Although Miss Schintz spent only a very short time living at Ottershaw she obviously grew to love the place as it is said that the terms of sale of the Estate allowed her to return annually to sit on the terrace and look at the view over the lakes which she loved so much. Whether she ever did return is not known. Whilst at Ottershaw she continued to drive hackneys which were probably stabled at Home Farm. It is reported that sixteen animals were destroyed when she left Ottershaw as she was concerned that another owner might mistreat them. She was very kind to her servants and at Christmas took the children from the estate in her Rolls-Royce to the pantomime and treated them with sweets and chocolate.

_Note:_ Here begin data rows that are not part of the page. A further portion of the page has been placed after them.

(** The slot of a connection: the client's own, a free one, or none. *)
Lemma wp_connect_slot s w (Q : bool → cell R stream_impl → Prop) : stream_world s w →
  (∀ fd w', stream_world (s <| fd_ := fd |>) w' → Q true (Cell w' (Some (s <| fd_ := fd |>)))) →
  (stream_world (s <| fd_ := -1 |>) w →
     Q false (Cell w (Some (upd_socket (λ f, f <| res_ := - ENFILE |>) (s <| fd_ := -1 |>))))) →
  wp (if fd_ s =? -1 then
        fd ← on_world get_available_fd;
        upd_this (λ s, s <| fd_ := fd |>) ;;
        if fd <? 0 then upd_this (upd_socket (λ f, f <| res_ := - ENFILE |>)) ;; mret false
        else mret true
      else mret true) (Cell w (Some s)) Q.
Proof.
  intros Hw Hgo Hno. destruct (Z.eqb_spec (fd_ s) (-1)) as [E|E].
  2:{ specialize (Hgo (fd_ s) w). replace (s <| fd_ := fd_ s |>) with s in Hgo by (by destruct s). by apply Hgo. }
  pose proof Hw as (He & Hs & Hgr & l & Hrw & Hg). unfold stream_slot in Hs. rewrite E in Hs. cbn [app] in Hs.
  apply wp_bind, wp_cell_world, (wp_get_slot _ _ _ Hs).
  - intros _. cell_steps. apply Hno. split_and!; [done|done|done|by exists l].
  - intros fd w' _ H0 [X ->] _ Hs'. cell_steps. rewrite (proj2 (Z.ltb_ge fd 0)) by lia. apply wp_ret, Hgo.
    split_and!; [done|unfold stream_slot; cbn; by rewrite (proj2 (Z.leb_le 0 fd))|done|].
    exists l. split; [|done]. by eapply recv_world_ext; [..|exact Hrw].
Qed.

(** [await_suspend] on fresh frames: no slot, a socket to create, or the connected
    socket. *)
Lemma connect_suspend_inv y s w addr sr cr h : 0 < refs y → stream_world s w →
  st_client s = Some (ClientPart (OpFrame None sr false false) (OpFrame None cr false false) addr) →
  stream_counts y s → n_connect y = 0%nat → 
  sa_family addr = AF_INET ∨ sa_family addr = AF_INET6 →
  wp (connect_await_suspend self h) (Cell w (Some (upd_count Z.succ s))) (λ suspended c',
    if suspended then
      stream_inv (y <| ss_awaiting ::= S |> <| n_connect ::= S |>
                    <| n_socket ::= if (0 <=? fd_ s) && connected_ s then id else S |>) c'
    else wp (async_connect_finish self) c' (λ _, stream_inv y)).
Proof.
  intros Hr Hw Ec Hc Hn Hf. pose proof (proj1 Hw) as He. set (s1 := upd_count Z.succ s).
  assert (st_client s1 = st_client s) as Ec1 by done. rewrite Ec in Ec1.
  unfold connect_await_suspend, get_client. apply wp_bind, wp_bind, wp_cell_this. rewrite Ec1. apply wp_ret.
  cbn [cl_socket cl_connect initiated_ h_ negb addr_storage_].
  do 4 (apply wp_bind, wp_assert; [done|]). apply wp_bind, wp_assert; [by destruct Hf as [-> | ->]|].
  apply wp_bind, wp_cell_this.
  assert (n_socket y = 0%nat) as Hs.
  { counts_open. rewrite Ec in *. unfold client_counts, client_conn in *. cbn in *. lia. }
  assert ((0 <=? fd_ s) && connected_ s = (0 <=? fd_ s1) && connected_ s1) as -> by done.
  destruct ((0 <=? fd_ s1) && connected_ s1).
  { apply wp_bind, wp_bind, wp_cell_world, wp_reserve; [lia|]. intros w1 Hq1 Hs1. apply wp_ret, wp_bind, wp_cell_this.
    apply wp_connect_linked; [done|]. intros w2 Hq2. client_live_solve Ec. }
  apply wp_bind, wp_bind, wp_connect_slot; [by eapply stream_world_ext| |].
  - intros fd w1 Hw1. apply wp_bind, wp_cell_this, wp_bind, wp_cell_world, wp_reserve; [apply Hw1|].
    intros w2 Hq2 Hs2. apply wp_bind, wp_cell_world, wp_push; [lia|]. intros w3 Hq3 Hs3.
    apply wp_bind, wp_cell_add_ref, wp_bind, wp_cell_upd, wp_ret, wp_bind, wp_cell_this. apply wp_connect_linked; [lia|]. intros w4 Hq4. client_live_solve Ec.
  - intros Hw1. apply wp_ret, wp_ret. apply (connect_finish_inv y _ _ (ClientPart (OpFrame None (- ENFILE) false false) (OpFrame None cr false false) addr));
      [lia| |exact Hw1| |done|done].
    + unfold connect_over. client_counts_solve Ec.
    + unfold upd_socket, upd. cbn. by rewrite Ec.
Qed.

(** Starting a connection. *)
Lemma connect_start_inv y s w c addr h : stream_inv y (Cell w (Some s)) →
  st_client s = Some c → connectable y c = true →
  wpx (async_connect self addr h) (Cell w (Some s))
    (λ r, stream_inv (match r with
                      | None => y <| ss_awaiting ::= S |> <| n_connect ::= S |>
                                  <| n_socket ::= if (0 <=? fd_ s) && connected_ s then id else S |>
                      | Some _ => y
                      end))
    (λ _, stream_inv y).
Proof.
  intros (Hr & Hc & Hw) Ec Hok. cbn in Hw. pose proof (proj1 Hw) as He.
  unfold async_connect, client_async_connect. apply wpx_bind.
  destruct (negb (sa_family addr =? AF_INET) && negb (sa_family addr =? AF_INET6)) eqn:Ef.
  { apply wpx_bind. apply wpx_throw_errno; [done|]. live_solve. }
  apply wpx_wp. unfold get_client. cell_steps. rewrite Ec. cell_steps.
  set (s1 := s <| st_client ::= _ |>). set (c1 := c <| addr_storage_ := addr |>).
  assert (st_client s1 = Some c1) as Ec1 by (unfold s1, upd; cbn; by rewrite Ec).
  assert (stream_counts y s1) as Hc1 by (unfold s1; client_counts_solve Ec).
  assert (stream_world s1 w) as Hw1 by world_solve.
  apply wpx_bind, wpx_on_throw. unfold connect_await_ready, get_client. apply wpx_bind, wpx_bind.
  apply wpx_wp, wp_bind, wp_cell_this. change (st_client (upd_count Z.succ s1)) with (st_client s1). rewrite Ec1. apply wp_ret.
  change (initiated_ (cl_socket c1)) with (initiated_ (cl_socket c)). unfold connectable in Hok.
  destruct (initiated_ (cl_socket c)) eqn:Ei.
  { apply wpx_bind, wpx_throw_errno; [done|]. apply (connect_abandon_inv y _ _ c1); [lia| |world_solve|done].
    clearbody s1. counts_solve. }
  apply wpx_wp, wp_ret, wp_ret. rewrite orb_false_l in Hok. bool_simp.
  assert (∃ sr cr, c1 = ClientPart (OpFrame None sr false false) (OpFrame None cr false false) addr) as (sr & cr & E1).
  { clear Hc1. client_open Ec. unfold c1. clear s1 c1 Ec1 Hw1.
    destruct c as [[h1 ? i1 d1] [h2 ? i2 d2] ?]. cbn in *. subst. destruct d1; [naive_solver|].
    do 2 eexists. repeat f_equal; auto. }
  assert (fd_ s = fd_ s1) as -> by done. assert (connected_ s = connected_ s1) as -> by done.
  clearbody s1. rewrite E1 in Ec1. apply wpx_wp. eapply wp_mono.
  { eapply (connect_suspend_inv y s1); [done|done|exact Ec1|done|by apply Nat.eqb_eq|].
    apply andb_false_iff in Ef. rewrite !negb_false_iff, !Z.eqb_eq in Ef. exact Ef. }
  intros [] c' Hc'; cbn beta iota in Hc' |- *; apply wpx_wp; [by apply wp_ret|].
  apply wp_bind. eapply wp_mono; [exact Hc'|]. intros r c'' Hi. by apply wp_ret.
Qed.

(** ** The completions of a connection *)

Lemma wp_socket_handle s w c (Q : option handle → cell R stream_impl → Prop) : st_client s = Some c →
  Q (socket_handle (cl_socket c)).1 (Cell w (Some (upd_socket (λ _, (socket_handle (cl_socket c)).2) s))) →
  wp (stream_handle FkSocket) (Cell w (Some s)) Q.
Proof.
  intros Ec HQ. cbn [stream_handle]. unfold get_client, exchange_h. apply wp_bind, wp_bind, wp_cell_this. rewrite Ec.
  cell_steps. by destruct (socket_handle (cl_socket c)).
Qed.

Lemma wp_connect_handle s w c (Q : option handle → cell R stream_impl → Prop) : st_client s = Some c →
  Q (h_ (cl_connect c)) (Cell w (Some (upd_connect (λ _, cl_connect c <| h_ := None |>) s))) →
  wp (stream_handle FkConnect) (Cell w (Some s)) Q.
Proof.
  intros Ec HQ. cbn [stream_handle]. unfold get_client, exchange_h. apply wp_bind, wp_bind, wp_cell_this. by rewrite Ec.
Qed.

(** What the completions do to the frames. *)
Lemma client_conn_socket ns nc c r : client_conn ns nc c → ns ≠ 0%nat → (r < 0 ∨ r = res_ (cl_socket c)) →
  client_conn (pred ns) nc
    (c <| cl_socket := (socket_handle (cl_socket c <| done_ := true |> <| res_ := r |>)).2 |>).
Proof.
  intros (H1 & H2 & H3 & H4 & H5 & H6 & H7) Hn Hr. unfold client_conn, socket_handle, op_handle, op_is_active, upd in *. cbn in *.
  destruct (initiated_ (cl_socket c)), (done_ (cl_socket c)); cbn in *; try lia.
  destruct (Z.ltb_spec r 0); cbn; split_and!; try done; try lia; intros Hd; specialize (H6 Hd); lia.
Qed.

Lemma client_conn_connect nc c r : client_conn 0 nc c →
  client_conn 0 (pred nc) (c <| cl_connect ::= λ f, f <| done_ := true |> <| res_ := r |> <| h_ := None |> |>).
Proof.
  intros (H1 & H2 & H3 & H4 & H5 & H6 & H7). unfold client_conn, op_is_active, upd. cbn.
  rewrite andb_false_r. split_and!; try done; cbn; lia.
Qed.

Ltac counts_with Ec Hcl :=
  counts_open; unfold stream_counts, refs, shutdown_is_active, send_is_active, op_is_active in *;
  unfold upd_socket, upd_connect, upd in *; cbn in *; rewrite ?Ec; cbn; split_and!; first [exact Hcl|count_goal].

Lemma socket_cqe_inv y s w res : stream_inv y (Cell w (Some s)) → n_socket y ≠ 0%nat → is_client s = true →
  wp (stream_cqe self FkSocket res 0) (Cell w (Some s)) (λ _, stream_inv (y <| n_socket ::= pred |>)).
Proof.
  intros (Hr & Hc & Hw) Hn [c Ec]%is_client_spec. cbn in Hw.
  assert (client_conn (n_socket y) (n_connect y) c) as Hcl by (counts_open; by rewrite Ec in *).
  unfold stream_cqe. apply wp_stream_dispatch; [rewrite (proj1 Hc); lia|].
  cbn [stream_process_cqe]. unfold get_client. apply wp_bind, wp_bind, wp_cell_this. rewrite Ec. apply wp_ret.
  unfold socket_process_cqe. cell_steps. cbn [cqe_res]. apply wp_when; intros Hres; bool_simp.
  - cell_steps. change (fd_ (upd_socket _ (upd_socket _ s))) with (fd_ s). apply wp_stream_release_slot; [done|].
    intros w' Hw'. cell_steps. eapply wp_socket_handle; [unfold upd_socket, upd; cbn; by rewrite Ec|].
    apply (client_conn_socket _ _ _ res) in Hcl; [|done|by left].
    apply (wp_stream_release _ (y <| n_socket ::= pred |>)); [refs_solve|counts_with Ec Hcl|world_solve|done].
  - eapply wp_socket_handle; [unfold upd_socket, upd; cbn; by rewrite Ec|].
    apply (client_conn_socket _ _ _ (res_ (cl_socket c))) in Hcl; [|done|by right].
    apply (wp_stream_release _ (y <| n_socket ::= pred |>)); [refs_solve|counts_with Ec Hcl|world_solve|done].
Qed.

Lemma connect_cqe_inv y s w res : stream_inv y (Cell w (Some s)) → n_connect y ≠ 0%nat → n_socket y = 0%nat → is_client s = true →
  wp (stream_cqe self FkConnect res 0) (Cell w (Some s)) (λ _, stream_inv (y <| n_connect ::= pred |>)).
Proof.
  intros (Hr & Hc & Hw) Hn Hn0 [c Ec]%is_client_spec. cbn in Hw.
  assert (client_conn (n_socket y) (n_connect y) c) as Hcl by (counts_open; by rewrite Ec in *). rewrite Hn0 in Hcl.
  unfold stream_cqe. apply wp_stream_dispatch; [rewrite (proj1 Hc); lia|].
  cbn [stream_process_cqe]. unfold get_client. apply wp_bind, wp_bind, wp_cell_this. rewrite Ec. apply wp_ret.
  unfold connect_process_cqe. cell_steps. cbn [cqe_res].
  assert (∀ r b s', s' = s <| connected_ := b |>
      <| st_client := Some (c <| cl_connect ::= λ f, f <| done_ := true |> <| res_ := r |> |>) |> →
    wp (stream_handle FkConnect) (Cell w (Some s'))
      (λ _ c', wp intrusive_ptr_release c' (λ _, stream_inv (y <| n_connect ::= pred |>)))) as Hgo.
  { intros r b s' ->. eapply wp_connect_handle; [done|].
    apply (client_conn_connect _ _ r) in Hcl. rewrite <- Hn0 in Hcl.
    apply (wp_stream_release _ (y <| n_connect ::= pred |>)); [refs_solve|counts_with Ec Hcl|world_solve|done]. }
  destruct (Z.ltb_spec res 0).
  - cell_steps. apply wp_when; intros _; cell_steps.
    + apply (Hgo res false). unfold upd_connect, upd. cbn. by rewrite Ec.
    + apply (Hgo res (connected_ s)). unfold upd_connect, upd. cbn. by rewrite Ec.
  - cell_steps. apply (Hgo (res_ (cl_connect c)) true). unfold upd_connect, upd. cbn. by rewrite Ec.
Qed.

(** ** The steps of a client *)

(** A client that is to be resumed waits for no socket operation, and meets the
    assertions of [await_resume]. *)
Lemma client_conn_resumed ns nc c : client_conn ns nc c → connect_resumed c = true →
  ns = 0%nat ∧ client_conn ns nc (ClientPart op_frame_new op_frame_new (addr_storage_ c)) ∧
  (res_ (cl_socket c) < 0 → done_ (cl_connect c) = false) ∧
  (0 ≤ res_ (cl_socket c) → res_ (cl_connect c) < 0 → initiated_ (cl_socket c) = done_ (cl_socket c)).
Proof.
  intros (H1 & H2 & H3 & H4 & H5 & H6 & H7) Hr. unfold connect_resumed in Hr. unfold op_is_active in *.
  assert (ns = 0%nat) as ->.
  { destruct (Z.ltb_spec (res_ (cl_socket c)) 0) as [Hn|Hn]; [|by apply H6].
    rewrite H3, andb_false_r in H1 by done. cbn in H1. lia. }
  split_and!; [done| | |].
  - unfold client_conn. cbn. split_and!; try done; lia.
  - intros Hn. rewrite (proj2 (Z.ltb_lt _ _) Hn) in Hr. by apply negb_true_iff.
  - intros _ _. destruct (initiated_ (cl_socket c)), (done_ (cl_socket c)); try done.
    by rewrite H2 by done.
Qed.

Lemma client_op_inv op y w s : stream_inv y (Cell w (Some s)) → stream_op_ok op y w s = true → client_op op = true →
  wp (run_stream_op self op y w s) (Cell w (Some s)) stream_inv.
Proof.
  intros Hi Hok Hop. pose proof Hi as (Hr & Hc & Hw). cbn in Hw.
  destruct op; try done; cbn [run_stream_op]; cbn [stream_op_ok] in Hok; bool_simp; apply wp_bind.
  - destruct (is_client_spec s) as [c Ec]; [done|]. eapply wp_mono; [by apply (client_drop_inv y s w c)|]. by intros ? c' ?.
  - destruct (st_client s) as [c|] eqn:Ec; [|done]. apply wp_attempt.
    eapply wpx_mono; [by apply (connect_start_inv y s w c)| |].
    + by intros [r|] c' ?.
    + by intros e c' ?.
  - destruct (st_client s) as [c|] eqn:Ec; [|done].
    assert (client_conn (n_socket y) (n_connect y) c) as Hcl by (clear - Hc Ec; counts_open; by rewrite Ec in *).
    destruct (client_conn_resumed _ _ _ Hcl H0) as (_ & Hcl' & H1 & H2).
    eapply wp_mono; [apply (connect_finish_inv (y <| ss_awaiting ::= pred |>) s w c); try done|by intros ? c' ?].
    + refs_solve.
    + unfold connect_over. counts_with Ec Hcl'.
  - destruct (is_client_spec s) as [c Ec]; [done|].
    eapply wp_mono; [apply (connect_abandon_inv (y <| ss_awaiting ::= pred |>) s w c); try done|by intros ? c' ?].
    + refs_solve.
    + counts_solve.
  - eapply wp_mono; [by apply (socket_cqe_inv y)|by intros ? c' ?].
  - eapply wp_mono; [apply (connect_cqe_inv y); [done|done|by apply Nat.eqb_eq|done]|by intros ? c' ?].
Qed.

In 1933 Rapson died and his son Freddie took on the role of chauffeur and secretary. Miss Schintz recovered from her depression and, determined to clear her name and that of Frederick Rapson, spent several months with Freddie's assistance preparing a 50 page dossier in support of her case. She applied for a hearing in 1936 and in January In 1937 she appeared finally in Kingston Bankrupcy Court with Freddie in support where she again alledged she had been swindled by her advisors and that Rapson was innocent of any malpractice. Her case was again front page news and most daily newspapers carried the story. She returned to Switzerland immediately after the court proceedings too ill to await the result which was announced later that year. She was eventually cleared of bankruptcy in 1938. She appears to have stayed in Switzerland until after WWII. In 1946 after a brief visit to England she returned there once again this time to a rented villa at Hertenstein on the shores of Lake Lucerne. Miss Schintz ended her days back in England first at the Piccadilly Hotel in London but by 1952 she had moved to Broome Park, a residential country hotel between Maidstone and Dover and died in the Kent and Canterbury Hospital on 12th June 1954. Her final place of rest is unknowm. In her will she left what little there was of her fortune to a number of former employees including several from Ottershaw Park.
E Foot CBE [Headmaster
1948 - 1964]
Arthur Foot was the first headmaster of Ottershaw School. He had previously taught at Doon School in India where he had made an outstanding contribution for which he had been awarded the CBE. Quoting from Goldsmith's (1973) account "The Headmaster not only exercised a powerful influence in shaping the character of the school but his capacity for work enabled him to add 20 teaching periods to his other duties, thus strengthening the Science and Mathematics side. His Maths examples usually showed an Indian influence; boys would be asked the calculate the speed of a fully-loaded elephant travelling from Calcutta to Bombay.
Allan Dodds [Headmaster
1964 - 1982]
Allan Dodds was appointed as Headmaster in 1964 from a very large number of candidates. Mr Dodds was a Cambridge graduate and had previously taught at St Peter's Scool in York. He was founder of the Boarding Scools Association and was appoined as a JP. He was also elected to the Headmasters' conference, the only Headmaster of a local authority boarding school to be a member. Mr Dodds successfully saw the school through a rapidly changing educational climate until its closure in 1981.